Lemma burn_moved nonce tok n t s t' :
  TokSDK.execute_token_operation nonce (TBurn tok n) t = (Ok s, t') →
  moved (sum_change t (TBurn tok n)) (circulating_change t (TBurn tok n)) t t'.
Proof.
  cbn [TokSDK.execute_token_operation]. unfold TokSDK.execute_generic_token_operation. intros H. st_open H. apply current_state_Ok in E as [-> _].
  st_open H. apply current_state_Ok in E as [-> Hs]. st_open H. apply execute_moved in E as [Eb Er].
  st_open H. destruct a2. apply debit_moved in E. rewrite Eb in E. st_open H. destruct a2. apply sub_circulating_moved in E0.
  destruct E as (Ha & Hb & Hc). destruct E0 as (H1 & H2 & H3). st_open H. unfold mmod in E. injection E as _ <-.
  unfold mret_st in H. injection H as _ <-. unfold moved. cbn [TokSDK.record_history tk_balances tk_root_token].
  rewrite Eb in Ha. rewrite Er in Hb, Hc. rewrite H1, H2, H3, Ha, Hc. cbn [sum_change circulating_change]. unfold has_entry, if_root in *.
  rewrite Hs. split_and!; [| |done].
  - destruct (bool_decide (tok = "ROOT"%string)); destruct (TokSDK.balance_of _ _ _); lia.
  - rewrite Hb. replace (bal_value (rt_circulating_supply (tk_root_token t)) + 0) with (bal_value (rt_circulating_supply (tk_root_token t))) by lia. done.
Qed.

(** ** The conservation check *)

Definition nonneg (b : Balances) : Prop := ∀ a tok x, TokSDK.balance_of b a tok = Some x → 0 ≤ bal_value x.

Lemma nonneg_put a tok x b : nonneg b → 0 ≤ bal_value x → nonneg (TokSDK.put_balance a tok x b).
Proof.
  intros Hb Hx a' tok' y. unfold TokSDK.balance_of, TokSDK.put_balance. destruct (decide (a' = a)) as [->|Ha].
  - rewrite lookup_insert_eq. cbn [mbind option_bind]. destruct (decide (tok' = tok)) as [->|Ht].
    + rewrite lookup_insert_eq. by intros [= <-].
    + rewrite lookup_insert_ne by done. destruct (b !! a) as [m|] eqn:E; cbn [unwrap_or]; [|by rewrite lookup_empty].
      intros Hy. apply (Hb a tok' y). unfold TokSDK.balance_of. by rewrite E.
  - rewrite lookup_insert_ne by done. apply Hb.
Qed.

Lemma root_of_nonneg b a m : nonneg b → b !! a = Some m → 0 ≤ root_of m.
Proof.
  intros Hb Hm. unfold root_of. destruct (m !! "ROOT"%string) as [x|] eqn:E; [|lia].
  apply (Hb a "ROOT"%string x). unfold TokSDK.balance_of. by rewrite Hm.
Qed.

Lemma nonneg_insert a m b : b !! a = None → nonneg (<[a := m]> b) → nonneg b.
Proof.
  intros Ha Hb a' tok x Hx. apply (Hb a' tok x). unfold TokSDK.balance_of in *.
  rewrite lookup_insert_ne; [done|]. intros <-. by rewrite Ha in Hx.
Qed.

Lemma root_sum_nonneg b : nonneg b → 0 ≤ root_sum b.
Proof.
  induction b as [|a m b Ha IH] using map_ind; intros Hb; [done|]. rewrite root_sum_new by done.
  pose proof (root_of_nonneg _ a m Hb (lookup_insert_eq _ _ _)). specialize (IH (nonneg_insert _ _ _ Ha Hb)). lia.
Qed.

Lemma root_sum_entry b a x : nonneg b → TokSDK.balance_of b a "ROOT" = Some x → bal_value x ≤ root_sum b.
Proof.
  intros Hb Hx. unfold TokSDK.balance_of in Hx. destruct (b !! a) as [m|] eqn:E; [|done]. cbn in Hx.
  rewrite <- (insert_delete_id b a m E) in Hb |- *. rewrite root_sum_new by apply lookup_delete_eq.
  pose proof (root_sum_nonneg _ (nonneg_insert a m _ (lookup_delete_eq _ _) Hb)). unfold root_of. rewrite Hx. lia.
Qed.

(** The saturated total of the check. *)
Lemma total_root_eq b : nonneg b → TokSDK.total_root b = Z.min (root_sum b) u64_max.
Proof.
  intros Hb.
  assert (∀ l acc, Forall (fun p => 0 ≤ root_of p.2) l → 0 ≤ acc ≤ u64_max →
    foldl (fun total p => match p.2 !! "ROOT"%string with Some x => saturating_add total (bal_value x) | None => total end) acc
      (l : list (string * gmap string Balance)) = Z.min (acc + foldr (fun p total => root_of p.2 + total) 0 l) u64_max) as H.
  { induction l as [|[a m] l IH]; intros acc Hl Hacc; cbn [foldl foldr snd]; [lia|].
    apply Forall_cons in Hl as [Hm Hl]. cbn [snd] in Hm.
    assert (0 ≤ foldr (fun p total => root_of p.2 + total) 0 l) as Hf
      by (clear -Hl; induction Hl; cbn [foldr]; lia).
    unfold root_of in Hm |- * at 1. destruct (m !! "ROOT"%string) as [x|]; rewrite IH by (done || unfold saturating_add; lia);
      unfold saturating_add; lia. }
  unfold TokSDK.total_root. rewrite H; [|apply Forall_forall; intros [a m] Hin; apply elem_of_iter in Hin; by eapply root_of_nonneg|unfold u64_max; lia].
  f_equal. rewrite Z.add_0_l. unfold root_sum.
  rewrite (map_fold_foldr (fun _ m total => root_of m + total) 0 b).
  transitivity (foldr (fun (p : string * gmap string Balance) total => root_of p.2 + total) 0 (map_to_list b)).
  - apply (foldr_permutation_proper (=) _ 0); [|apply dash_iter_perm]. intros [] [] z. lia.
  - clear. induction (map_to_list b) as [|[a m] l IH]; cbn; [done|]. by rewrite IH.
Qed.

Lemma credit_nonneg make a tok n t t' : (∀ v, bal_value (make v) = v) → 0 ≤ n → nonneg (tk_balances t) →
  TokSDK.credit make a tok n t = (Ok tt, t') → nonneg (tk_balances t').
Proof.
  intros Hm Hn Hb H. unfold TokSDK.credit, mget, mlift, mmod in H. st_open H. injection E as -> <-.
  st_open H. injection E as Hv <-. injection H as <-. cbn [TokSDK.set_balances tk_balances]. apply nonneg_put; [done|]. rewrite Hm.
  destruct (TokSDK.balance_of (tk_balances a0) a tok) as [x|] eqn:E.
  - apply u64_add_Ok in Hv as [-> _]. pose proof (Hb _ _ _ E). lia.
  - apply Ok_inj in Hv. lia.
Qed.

_Your task_: Within the material above, output exactly the lines from the one with "- rewrite Hb." through the one with "rewrite <- (insert_delete_id", end lines included, and nothing besides.

_Answer area_:
  - rewrite Hb. replace (bal_value (rt_circulating_supply (tk_root_token t)) + 0) with (bal_value (rt_circulating_supply (tk_root_token t))) by lia. done.
Qed.

(** ** The conservation check *)

Definition nonneg (b : Balances) : Prop := ∀ a tok x, TokSDK.balance_of b a tok = Some x → 0 ≤ bal_value x.

Lemma nonneg_put a tok x b : nonneg b → 0 ≤ bal_value x → nonneg (TokSDK.put_balance a tok x b).
Proof.
  intros Hb Hx a' tok' y. unfold TokSDK.balance_of, TokSDK.put_balance. destruct (decide (a' = a)) as [->|Ha].
  - rewrite lookup_insert_eq. cbn [mbind option_bind]. destruct (decide (tok' = tok)) as [->|Ht].
    + rewrite lookup_insert_eq. by intros [= <-].
    + rewrite lookup_insert_ne by done. destruct (b !! a) as [m|] eqn:E; cbn [unwrap_or]; [|by rewrite lookup_empty].
      intros Hy. apply (Hb a tok' y). unfold TokSDK.balance_of. by rewrite E.
  - rewrite lookup_insert_ne by done. apply Hb.
Qed.

Lemma root_of_nonneg b a m : nonneg b → b !! a = Some m → 0 ≤ root_of m.
Proof.
  intros Hb Hm. unfold root_of. destruct (m !! "ROOT"%string) as [x|] eqn:E; [|lia].
  apply (Hb a "ROOT"%string x). unfold TokSDK.balance_of. by rewrite Hm.
Qed.

Lemma nonneg_insert a m b : b !! a = None → nonneg (<[a := m]> b) → nonneg b.
Proof.
  intros Ha Hb a' tok x Hx. apply (Hb a' tok x). unfold TokSDK.balance_of in *.
  rewrite lookup_insert_ne; [done|]. intros <-. by rewrite Ha in Hx.
Qed.

Lemma root_sum_nonneg b : nonneg b → 0 ≤ root_sum b.
Proof.
  induction b as [|a m b Ha IH] using map_ind; intros Hb; [done|]. rewrite root_sum_new by done.
  pose proof (root_of_nonneg _ a m Hb (lookup_insert_eq _ _ _)). specialize (IH (nonneg_insert _ _ _ Ha Hb)). lia.
Qed.

Lemma root_sum_entry b a x : nonneg b → TokSDK.balance_of b a "ROOT" = Some x → bal_value x ≤ root_sum b.
Proof.
  intros Hb Hx. unfold TokSDK.balance_of in Hx. destruct (b !! a) as [m|] eqn:E; [|done]. cbn in Hx.
  rewrite <- (insert_delete_id b a m E) in Hb |- *. rewrite root_sum_new by apply lookup_delete_eq.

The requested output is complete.